Khabarov's lawyer Andrei Burmistrov said his client had complained about pains in the heart and lung area on October 24, and that his health had sharply deteriorated. Earlier, Kahbarov had been treated for pneumonia at the remand prison. He had been unable to have a complete course of treatment, given the prison conditions, the lawyer said.

Initially, the remand prison administration refused a medical check of the suspect, citing "complete conformity of the prison conditions to all norms and standards."

The criminal case over attempted armed munity is under review at the Sverdlovsk regional court. The defendants are Leonid Khabarov, Viktor Kralin, Alexander Ladeishchikov, and Ladeishchikov's son, who had already been given a 6-year suspended sentence in the case.

Khabarov, former director of the institute of military and technological education and security at the Ural Federal University, former first commandant of the Salang Pass in Afghanistan, was detained in Yekaterinburg last year. He was charged with attempted armed munity, and recruiting persons for terrorist activity. The investigators believe Kahbarov was involved in the plans to stage a munity in Yekaterinburg which was stopped by agents of the Federal Security Service.

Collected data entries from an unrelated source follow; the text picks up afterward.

(** ** The world monad *)

Lemma yields_ret {A} (a : A) : yields (ret a) a [].
Proof. exists []. intros [c t]. unfold ret. simpl. by rewrite !app_nil_r. Qed.


Lemma yields_bind {A B} (m : M A) (k : A -> M B) a b logs logs' :
    yields m a logs -> yields (k a) b logs' -> yields (bind m k) b (logs ++ logs').
  Proof.
    intros [ev Hm] [ev' Hk]. exists (ev ++ ev'). intros w.
    unfold bind. rewrite Hm, Hk. simpl. by rewrite !app_assoc.
  Qed.

Lemma yields_result {A} (m : M A) a logs w :
    yields m a logs -> (m w).1 = a /\ console (m w).2 = console w ++ logs.
  Proof. intros [ev Hm]. by rewrite Hm. Qed.

Lemma yields_mapM {A B} (f : A -> M B) (F : A -> B) (L : A -> list value) (l : list A) :
    (forall a, a ∈ l -> yields (f a) (F a) (L a)) ->
    yields (mapM f l) (F <$> l) (concat (L <$> l)).
  Proof.
    induction l as [|a l IH]; intros Hf.
    - apply (yields_ret []).
    - cbn [mapM]. rewrite !fmap_cons. cbn [concat].
      eapply yields_bind; [apply Hf; left|].
      rewrite <- (app_nil_r (concat _)).
      eapply yields_bind; [apply IH; intros; apply Hf; by right|].
      apply yields_ret.
  Qed.

Lemma yields_map {A B} (m : M A) (g : A -> B) a logs :
  yields m a logs -> yields (x <- m ;; ret (g x)) (g a) logs.
Proof.
  intros Hm. rewrite <- (app_nil_r logs).
  apply (yields_bind m _ a (g a) logs [] Hm), yields_ret.
Qed.

Lemma yields_emit (e : event) : yields (emit e) tt [].
Proof. exists [e]. intros w. unfold emit. simpl. by rewrite app_nil_r. Qed.

Lemma yields_console_log (v : value) : yields (console_log v) tt [v].
Proof. exists []. intros w. unfold console_log. simpl. by rewrite app_nil_r. Qed.

Lemma yields_then {A} (m : M unit) (k : M A) a logs :
  yields m tt [] -> yields k a logs -> yields (m ;;; k) a logs.
Proof. intros Hm Hk. apply (yields_bind m (fun _ => k) tt a [] logs Hm Hk). Qed.

(** ** The rule loader *)

Lemma yields_consolidate (results : list (settlement loaded)) :
  yields (consolidate results) (concat (kept <$> results)) (concat (printed <$> results)).
Proof.
  unfold consolidate.
  assert (G : forall validationRules,
    yields (foldM (fun validationRules result =>
                     match result with
                     | Fulfilled LFalsy => ret validationRules
                     | Fulfilled (LRules rules) => ret (validationRules ++ rules)
                     | Fulfilled (LRule rule) => ret (validationRules ++ [rule])
                     | Rejected reason => console_log reason ;;; ret validationRules
                     end) validationRules results)
           (validationRules ++ concat (kept <$> results))
           (concat (printed <$> results))).
  { induction results as [|result results IH]; intros acc.
    - cbn [foldM]. rewrite fmap_nil. cbn [concat]. rewrite app_nil_r. apply yields_ret.
    - cbn [foldM]. rewrite !fmap_cons. cbn [concat].
      destruct result as [[|rule|rules]|reason]; cbn [kept printed rulesOf].
      + apply (yields_bind _ _ acc _ [] _ (yields_ret acc)), IH.
      + apply (yields_bind _ _ _ _ [] _ (yields_ret _)).
        rewrite (app_assoc acc [rule]). apply IH.
      + apply (yields_bind _ _ _ _ [] _ (yields_ret _)).
        rewrite (app_assoc acc rules). apply IH.
      + eapply yields_bind; [|apply IH].
        rewrite <- (app_nil_r [reason]).
        eapply yields_bind; [apply yields_console_log | apply yields_ret]. }
  apply (G []).
Qed.

Lemma notListed_nil (file : string) : notListed [] file = true.
Proof. apply bool_decide_eq_true_2, not_elem_of_nil. Qed.

(** How a call on a folder goes, given how the nested calls go. *)
Lemma yields_load_given (files : list (string * fsnode)) (dir : string)
    (platforms : option (list string)) :
  (forall listed file sub,
     platforms = Some listed -> notListed listed file = false ->
     yields (loadValidationRules (Directory sub) (path_join dir file) (Some []))
            (Fulfilled (concat (kept <$> (flatOutcome <$> sub))))
            (concat (printed <$> (flatOutcome <$> sub)))) ->
  yields (loadValidationRules (Directory files) dir platforms)
         (Fulfilled (concat (kept <$> (entryOutcome dir platforms <$> files))))
         (concat (entryLogs platforms <$> files)
          ++ concat (printed <$> (entryOutcome dir platforms <$> files))).
Proof.
  intros Hnested. cbn [loadValidationRules].
  apply yields_then; [apply yields_emit|].
  apply (yields_bind _ _ (entryOutcome dir platforms <$> files) _
           (concat (entryLogs platforms <$> files)) _).
  - apply yields_mapM. intros [file info] _.
    apply yields_then; [apply yields_emit|].
    destruct info as [cause|[message|e]|cause|sub];
      cbv [entryOutcome entryLogs flatOutcome fst snd] in *.
    + destruct platforms; apply yields_ret.
    + apply yields_then; [apply yields_emit|]. destruct platforms; apply yields_ret.
    + apply yields_then; [apply yields_emit|]. destruct platforms; apply yields_ret.
    + destruct platforms as [listed|]; [|apply yields_ret].
      destruct (notListed listed file); [apply yields_ret|].
      cbn [loadValidationRules].
      apply (yields_bind _ _ (Rejected (readError (path_join dir file) cause)) _ [] []);
        [|apply yields_ret].
      apply yields_then; [apply yields_emit | apply yields_ret].
    + destruct platforms as [listed|]; [|apply yields_ret].
      destruct (notListed listed file) eqn:E; [apply yields_ret|].
      exact (yields_map _ _ _ _ (Hnested listed file sub eq_refl E)).
  - rewrite <- (app_nil_r (concat (printed <$> _))).
    eapply yields_bind; [apply yields_consolidate | apply yields_ret].
Qed.

Lemma entryOutcome_flat (dir : string) (entry : string * fsnode) :
  entryOutcome dir (Some []) entry = flatOutcome entry.
Proof.
  unfold entryOutcome, flatOutcome. rewrite notListed_nil.
  by destruct entry as [file [cause|[message|e]|cause|sub]].
Qed.

Lemma entryLogs_flat (files : list (string * fsnode)) :
  concat (entryLogs (Some []) <$> files) = [].
Proof.
  induction files as [|[file info] files IH]; [done|].
  rewrite fmap_cons. cbn [concat]. rewrite IH. unfold entryLogs. cbn [fst snd].
  rewrite notListed_nil. by destruct info.
Qed.

(** With an empty platform filter no folder is entered. *)
Lemma yields_load_flat (files : list (string * fsnode)) (dir : string) :
  yields (loadValidationRules (Directory files) dir (Some []))
         (Fulfilled (concat (kept <$> (flatOutcome <$> files))))
         (concat (printed <$> (flatOutcome <$> files))).
Proof.
  pose proof (yields_load_given files dir (Some [])) as H.
  rewrite entryLogs_flat in H. cbn [app] in H.
  rewrite (list_fmap_ext (entryOutcome dir (Some [])) flatOutcome files) in H
    by (intros; apply entryOutcome_flat).
  apply H. intros listed file sub [= <-]. by rewrite notListed_nil.
Qed.

(** How a call on a folder goes. *)
Lemma yields_load (files : list (string * fsnode)) (dir : string)
    (platforms : option (list string)) :
  yields (loadValidationRules (Directory files) dir platforms)
         (Fulfilled (concat (kept <$> (entryOutcome dir platforms <$> files))))
         (concat (entryLogs platforms <$> files)
          ++ concat (printed <$> (entryOutcome dir platforms <$> files))).
Proof. apply yields_load_given. intros. apply yields_load_flat. Qed.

The review of the case against the suspected mutiny mastermind, retired Colonel Vladimir Kvachkov, will begin at the Moscow City Cout on October 31. It will be held behind closed doors, as the case materials are confidential.

Kvachkov denied any wrongdoing and insisted that all the charges were far-fetched.

He said he had been arrested on the testimony of a regional leader of the Narodnoye Opolcheniye (Militia) organization he leads.

The chief of Narodnoye Opolcheniye's Togliatti office was apprehended in the summer of 2010.

After ten days in custody he testified against Kvachkov.

"According to the testimony, there was a person in Togliatti, who sent two groups of people, armed with crossbows, to a forest to begin an armed uprising," Kvachkov said.

He said he was confident that the detainees' statements were distorted, in order to show Narodnoye Opolcheniye and another organization - Minin and Pozharsky's Militia - as terrorist groups. "There are no facts to support the case," the retired Colonel said.

Kvachkov was the key suspect in the case over the assassination attempt on the life of chief of RAO UES electric utility Anatoly Chubais on March 17, 2005.

A jury found all the defendants in the assassination attempt case not guilty, in a marathon eight-hour session overnight to August 21, 2010. Kvachkov later won a 450,000-rouble damages suit.

Kvachkov had to undergo a psychiatric expert examination twice. The first was carried out within the Chubais attack probe.